• **TASK OBJECTIVE**
Lines after the one containing "file of the" are to be omitted; print exactly each line from the start of the records up to and including it.

* * *

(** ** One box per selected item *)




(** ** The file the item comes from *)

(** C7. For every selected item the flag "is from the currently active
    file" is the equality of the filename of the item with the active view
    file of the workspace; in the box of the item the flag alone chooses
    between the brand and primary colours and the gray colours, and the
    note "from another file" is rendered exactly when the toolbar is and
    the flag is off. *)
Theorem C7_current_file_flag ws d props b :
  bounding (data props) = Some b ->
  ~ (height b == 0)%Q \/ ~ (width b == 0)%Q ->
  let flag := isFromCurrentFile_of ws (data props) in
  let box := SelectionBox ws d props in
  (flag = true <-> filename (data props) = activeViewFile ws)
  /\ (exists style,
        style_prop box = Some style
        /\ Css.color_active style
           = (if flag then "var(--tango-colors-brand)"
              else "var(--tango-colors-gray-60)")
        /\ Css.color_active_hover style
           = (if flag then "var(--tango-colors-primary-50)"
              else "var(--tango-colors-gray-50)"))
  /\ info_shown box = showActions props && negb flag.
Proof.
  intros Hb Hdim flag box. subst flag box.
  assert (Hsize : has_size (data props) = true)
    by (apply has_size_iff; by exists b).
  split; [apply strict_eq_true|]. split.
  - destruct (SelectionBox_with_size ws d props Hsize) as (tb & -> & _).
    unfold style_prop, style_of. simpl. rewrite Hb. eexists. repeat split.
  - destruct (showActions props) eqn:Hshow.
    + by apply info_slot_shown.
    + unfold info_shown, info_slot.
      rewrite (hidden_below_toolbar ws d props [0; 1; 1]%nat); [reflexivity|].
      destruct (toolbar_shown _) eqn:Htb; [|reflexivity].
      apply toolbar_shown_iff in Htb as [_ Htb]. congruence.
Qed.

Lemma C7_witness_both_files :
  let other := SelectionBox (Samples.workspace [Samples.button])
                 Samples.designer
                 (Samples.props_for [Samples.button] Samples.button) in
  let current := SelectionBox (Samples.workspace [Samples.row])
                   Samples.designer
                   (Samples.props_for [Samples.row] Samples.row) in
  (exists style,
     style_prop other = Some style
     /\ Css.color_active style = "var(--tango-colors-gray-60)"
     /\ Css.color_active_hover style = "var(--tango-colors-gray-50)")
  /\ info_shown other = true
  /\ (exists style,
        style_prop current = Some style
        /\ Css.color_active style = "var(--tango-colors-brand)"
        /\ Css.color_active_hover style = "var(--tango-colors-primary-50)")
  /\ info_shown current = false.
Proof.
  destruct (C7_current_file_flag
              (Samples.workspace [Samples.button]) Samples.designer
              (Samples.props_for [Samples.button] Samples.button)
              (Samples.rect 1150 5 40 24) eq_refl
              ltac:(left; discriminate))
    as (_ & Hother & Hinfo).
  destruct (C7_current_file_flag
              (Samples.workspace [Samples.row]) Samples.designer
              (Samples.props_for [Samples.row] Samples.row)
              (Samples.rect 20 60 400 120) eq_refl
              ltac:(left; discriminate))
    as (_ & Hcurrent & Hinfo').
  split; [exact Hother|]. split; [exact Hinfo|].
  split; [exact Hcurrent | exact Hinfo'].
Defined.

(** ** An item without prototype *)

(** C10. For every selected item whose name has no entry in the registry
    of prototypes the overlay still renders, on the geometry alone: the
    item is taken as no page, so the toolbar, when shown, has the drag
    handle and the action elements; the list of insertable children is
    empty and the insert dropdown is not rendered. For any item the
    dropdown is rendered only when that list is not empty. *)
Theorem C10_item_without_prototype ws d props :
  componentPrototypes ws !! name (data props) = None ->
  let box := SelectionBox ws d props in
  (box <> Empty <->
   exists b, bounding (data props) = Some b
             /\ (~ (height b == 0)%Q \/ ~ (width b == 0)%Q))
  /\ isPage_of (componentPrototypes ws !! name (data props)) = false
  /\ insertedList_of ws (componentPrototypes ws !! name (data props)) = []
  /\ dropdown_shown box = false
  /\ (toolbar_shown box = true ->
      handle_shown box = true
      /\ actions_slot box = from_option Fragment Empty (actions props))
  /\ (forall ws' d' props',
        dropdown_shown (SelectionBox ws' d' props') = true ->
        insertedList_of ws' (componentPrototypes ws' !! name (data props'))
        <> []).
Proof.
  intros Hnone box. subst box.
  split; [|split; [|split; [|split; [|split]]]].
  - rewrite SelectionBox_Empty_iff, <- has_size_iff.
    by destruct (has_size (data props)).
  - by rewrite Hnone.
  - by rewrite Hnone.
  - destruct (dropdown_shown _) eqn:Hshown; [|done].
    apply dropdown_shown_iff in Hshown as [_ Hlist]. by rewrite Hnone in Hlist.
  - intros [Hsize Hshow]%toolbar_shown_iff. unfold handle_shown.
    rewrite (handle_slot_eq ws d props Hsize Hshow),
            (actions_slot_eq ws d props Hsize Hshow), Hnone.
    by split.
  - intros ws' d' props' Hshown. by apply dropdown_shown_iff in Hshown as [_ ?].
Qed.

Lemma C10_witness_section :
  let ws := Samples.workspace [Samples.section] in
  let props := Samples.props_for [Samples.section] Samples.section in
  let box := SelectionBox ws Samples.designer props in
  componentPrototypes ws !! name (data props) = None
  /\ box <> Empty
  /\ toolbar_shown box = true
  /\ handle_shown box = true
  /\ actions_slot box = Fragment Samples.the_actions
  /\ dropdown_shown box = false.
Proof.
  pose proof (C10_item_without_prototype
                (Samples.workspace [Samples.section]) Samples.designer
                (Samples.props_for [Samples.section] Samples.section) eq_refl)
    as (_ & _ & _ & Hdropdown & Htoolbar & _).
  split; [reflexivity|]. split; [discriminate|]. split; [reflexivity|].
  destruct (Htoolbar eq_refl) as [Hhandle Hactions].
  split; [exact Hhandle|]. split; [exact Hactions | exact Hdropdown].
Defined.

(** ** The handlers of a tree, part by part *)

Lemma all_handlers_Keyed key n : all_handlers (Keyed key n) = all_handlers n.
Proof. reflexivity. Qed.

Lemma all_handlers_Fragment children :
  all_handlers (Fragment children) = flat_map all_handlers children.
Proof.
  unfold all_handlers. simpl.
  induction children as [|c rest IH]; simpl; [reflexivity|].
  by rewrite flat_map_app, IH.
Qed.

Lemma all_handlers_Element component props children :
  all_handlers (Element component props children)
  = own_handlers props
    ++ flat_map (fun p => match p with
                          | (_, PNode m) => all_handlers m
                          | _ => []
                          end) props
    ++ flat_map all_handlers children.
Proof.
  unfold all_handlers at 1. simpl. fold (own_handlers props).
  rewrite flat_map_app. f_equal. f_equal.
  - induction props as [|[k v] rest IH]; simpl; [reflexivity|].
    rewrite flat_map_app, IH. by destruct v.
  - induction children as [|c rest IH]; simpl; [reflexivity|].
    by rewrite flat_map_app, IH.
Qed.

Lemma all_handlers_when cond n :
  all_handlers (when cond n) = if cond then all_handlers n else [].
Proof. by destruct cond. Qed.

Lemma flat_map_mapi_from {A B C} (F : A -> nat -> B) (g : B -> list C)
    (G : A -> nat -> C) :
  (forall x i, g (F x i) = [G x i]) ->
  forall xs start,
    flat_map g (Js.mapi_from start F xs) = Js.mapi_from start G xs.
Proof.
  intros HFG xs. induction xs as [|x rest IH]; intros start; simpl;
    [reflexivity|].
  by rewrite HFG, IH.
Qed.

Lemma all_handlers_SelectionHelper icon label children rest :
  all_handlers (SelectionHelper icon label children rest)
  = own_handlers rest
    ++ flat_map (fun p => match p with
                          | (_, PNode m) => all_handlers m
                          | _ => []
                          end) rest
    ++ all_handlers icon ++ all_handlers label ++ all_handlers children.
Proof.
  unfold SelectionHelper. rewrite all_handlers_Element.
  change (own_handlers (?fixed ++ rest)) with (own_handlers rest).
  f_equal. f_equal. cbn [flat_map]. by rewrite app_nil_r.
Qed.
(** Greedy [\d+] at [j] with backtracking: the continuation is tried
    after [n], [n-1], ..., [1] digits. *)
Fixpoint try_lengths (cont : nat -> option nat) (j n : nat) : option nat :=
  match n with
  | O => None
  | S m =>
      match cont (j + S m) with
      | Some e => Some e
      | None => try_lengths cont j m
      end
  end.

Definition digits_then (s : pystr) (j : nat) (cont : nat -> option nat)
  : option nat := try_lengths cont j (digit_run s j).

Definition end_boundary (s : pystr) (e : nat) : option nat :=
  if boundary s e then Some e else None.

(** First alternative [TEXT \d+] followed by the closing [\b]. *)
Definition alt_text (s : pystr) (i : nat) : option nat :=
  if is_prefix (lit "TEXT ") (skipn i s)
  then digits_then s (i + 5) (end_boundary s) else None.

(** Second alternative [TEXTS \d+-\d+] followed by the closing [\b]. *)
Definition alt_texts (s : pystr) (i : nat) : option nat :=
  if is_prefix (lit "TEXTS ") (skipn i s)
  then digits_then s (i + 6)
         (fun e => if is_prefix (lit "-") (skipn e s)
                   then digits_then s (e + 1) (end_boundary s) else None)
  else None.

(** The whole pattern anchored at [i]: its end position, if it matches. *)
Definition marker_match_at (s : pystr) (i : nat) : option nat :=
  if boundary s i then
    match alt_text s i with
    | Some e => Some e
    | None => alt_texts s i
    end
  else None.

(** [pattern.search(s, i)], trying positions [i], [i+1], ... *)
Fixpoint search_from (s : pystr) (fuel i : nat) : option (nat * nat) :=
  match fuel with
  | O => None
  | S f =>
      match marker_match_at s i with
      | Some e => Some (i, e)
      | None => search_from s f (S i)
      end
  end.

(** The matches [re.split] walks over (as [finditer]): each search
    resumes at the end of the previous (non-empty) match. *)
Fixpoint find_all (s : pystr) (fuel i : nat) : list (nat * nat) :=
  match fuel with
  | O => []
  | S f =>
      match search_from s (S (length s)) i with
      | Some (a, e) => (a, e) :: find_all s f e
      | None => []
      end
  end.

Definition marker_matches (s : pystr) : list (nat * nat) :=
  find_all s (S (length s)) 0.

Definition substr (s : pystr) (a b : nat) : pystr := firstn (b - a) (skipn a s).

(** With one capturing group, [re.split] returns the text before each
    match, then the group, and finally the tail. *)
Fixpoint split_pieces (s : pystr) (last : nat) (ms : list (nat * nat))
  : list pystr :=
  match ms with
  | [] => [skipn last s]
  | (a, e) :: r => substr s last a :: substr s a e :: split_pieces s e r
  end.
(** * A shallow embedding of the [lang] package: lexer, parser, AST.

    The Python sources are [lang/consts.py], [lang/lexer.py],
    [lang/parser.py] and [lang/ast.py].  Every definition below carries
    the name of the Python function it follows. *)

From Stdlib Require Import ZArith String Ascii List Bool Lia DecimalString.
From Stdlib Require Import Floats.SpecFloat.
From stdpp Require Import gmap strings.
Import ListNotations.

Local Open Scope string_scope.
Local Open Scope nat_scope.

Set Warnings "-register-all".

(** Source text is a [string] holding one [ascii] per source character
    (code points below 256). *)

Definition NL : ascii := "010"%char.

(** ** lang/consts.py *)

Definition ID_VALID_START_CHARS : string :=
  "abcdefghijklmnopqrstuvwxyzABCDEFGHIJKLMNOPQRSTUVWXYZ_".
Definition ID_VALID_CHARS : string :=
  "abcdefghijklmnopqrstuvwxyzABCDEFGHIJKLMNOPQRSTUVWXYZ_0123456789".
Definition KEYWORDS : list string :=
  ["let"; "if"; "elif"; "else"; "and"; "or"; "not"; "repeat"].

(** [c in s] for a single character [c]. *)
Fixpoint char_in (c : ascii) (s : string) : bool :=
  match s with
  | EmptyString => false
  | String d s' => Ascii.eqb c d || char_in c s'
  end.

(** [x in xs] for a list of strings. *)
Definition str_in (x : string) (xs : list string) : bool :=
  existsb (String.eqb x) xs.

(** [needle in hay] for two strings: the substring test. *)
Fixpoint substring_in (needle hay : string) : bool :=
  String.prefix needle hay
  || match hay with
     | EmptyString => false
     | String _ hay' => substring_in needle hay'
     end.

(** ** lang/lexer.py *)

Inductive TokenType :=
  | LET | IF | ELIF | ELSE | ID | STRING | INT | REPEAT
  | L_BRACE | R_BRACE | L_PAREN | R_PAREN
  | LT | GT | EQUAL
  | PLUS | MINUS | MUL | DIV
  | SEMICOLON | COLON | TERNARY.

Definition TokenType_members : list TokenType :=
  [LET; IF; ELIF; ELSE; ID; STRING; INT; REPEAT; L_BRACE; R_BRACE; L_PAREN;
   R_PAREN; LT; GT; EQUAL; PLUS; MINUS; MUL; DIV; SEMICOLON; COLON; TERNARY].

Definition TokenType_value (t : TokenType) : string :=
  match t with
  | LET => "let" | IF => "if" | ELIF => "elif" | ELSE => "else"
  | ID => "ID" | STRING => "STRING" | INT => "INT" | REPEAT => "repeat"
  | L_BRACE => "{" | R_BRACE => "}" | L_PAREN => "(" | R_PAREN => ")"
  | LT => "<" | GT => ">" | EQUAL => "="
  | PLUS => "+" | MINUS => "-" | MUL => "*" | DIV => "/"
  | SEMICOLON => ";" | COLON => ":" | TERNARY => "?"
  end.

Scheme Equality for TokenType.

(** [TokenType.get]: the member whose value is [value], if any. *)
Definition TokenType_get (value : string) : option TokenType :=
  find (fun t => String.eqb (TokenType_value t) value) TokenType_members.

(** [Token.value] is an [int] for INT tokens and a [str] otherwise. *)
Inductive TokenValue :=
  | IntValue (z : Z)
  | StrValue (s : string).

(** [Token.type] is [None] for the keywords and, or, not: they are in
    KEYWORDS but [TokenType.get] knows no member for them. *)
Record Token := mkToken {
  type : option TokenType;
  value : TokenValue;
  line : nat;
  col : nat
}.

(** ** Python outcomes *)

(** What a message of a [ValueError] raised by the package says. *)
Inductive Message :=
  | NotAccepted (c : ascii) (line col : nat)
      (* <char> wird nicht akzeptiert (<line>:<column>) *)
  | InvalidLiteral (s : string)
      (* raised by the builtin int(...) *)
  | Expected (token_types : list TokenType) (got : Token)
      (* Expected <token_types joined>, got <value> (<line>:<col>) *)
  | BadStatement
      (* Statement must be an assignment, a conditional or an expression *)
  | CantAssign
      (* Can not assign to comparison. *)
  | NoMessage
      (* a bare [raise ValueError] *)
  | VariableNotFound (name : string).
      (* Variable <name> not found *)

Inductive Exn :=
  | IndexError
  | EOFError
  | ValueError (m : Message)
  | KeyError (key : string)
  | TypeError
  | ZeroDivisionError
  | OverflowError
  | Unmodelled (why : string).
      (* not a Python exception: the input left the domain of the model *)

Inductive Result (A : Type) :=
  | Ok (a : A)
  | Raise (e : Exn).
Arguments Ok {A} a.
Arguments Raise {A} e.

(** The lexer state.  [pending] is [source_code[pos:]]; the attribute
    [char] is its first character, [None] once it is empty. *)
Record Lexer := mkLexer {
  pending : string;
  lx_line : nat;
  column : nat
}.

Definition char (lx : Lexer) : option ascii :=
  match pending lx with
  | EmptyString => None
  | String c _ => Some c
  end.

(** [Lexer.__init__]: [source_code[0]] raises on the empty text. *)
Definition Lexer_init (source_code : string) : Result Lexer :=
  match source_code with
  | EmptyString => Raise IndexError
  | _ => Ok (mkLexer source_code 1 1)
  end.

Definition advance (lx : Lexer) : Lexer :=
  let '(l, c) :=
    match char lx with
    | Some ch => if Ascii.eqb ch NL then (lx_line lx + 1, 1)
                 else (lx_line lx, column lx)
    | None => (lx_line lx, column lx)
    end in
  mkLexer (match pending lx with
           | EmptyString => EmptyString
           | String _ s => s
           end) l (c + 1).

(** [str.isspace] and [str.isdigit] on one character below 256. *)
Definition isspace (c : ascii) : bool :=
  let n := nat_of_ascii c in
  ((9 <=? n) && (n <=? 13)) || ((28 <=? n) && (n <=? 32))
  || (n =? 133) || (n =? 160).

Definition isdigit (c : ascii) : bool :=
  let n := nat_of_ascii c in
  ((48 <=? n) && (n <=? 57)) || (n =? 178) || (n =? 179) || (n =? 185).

* * *

• **RESULT OF THIS EXERCISE**
(** ** One box per selected item *)




(** ** The file the item comes from *)

(** C7. For every selected item the flag "is from the currently active
    file" is the equality of the filename of the item with the active view
    file of the workspace; in the box of the item the flag alone chooses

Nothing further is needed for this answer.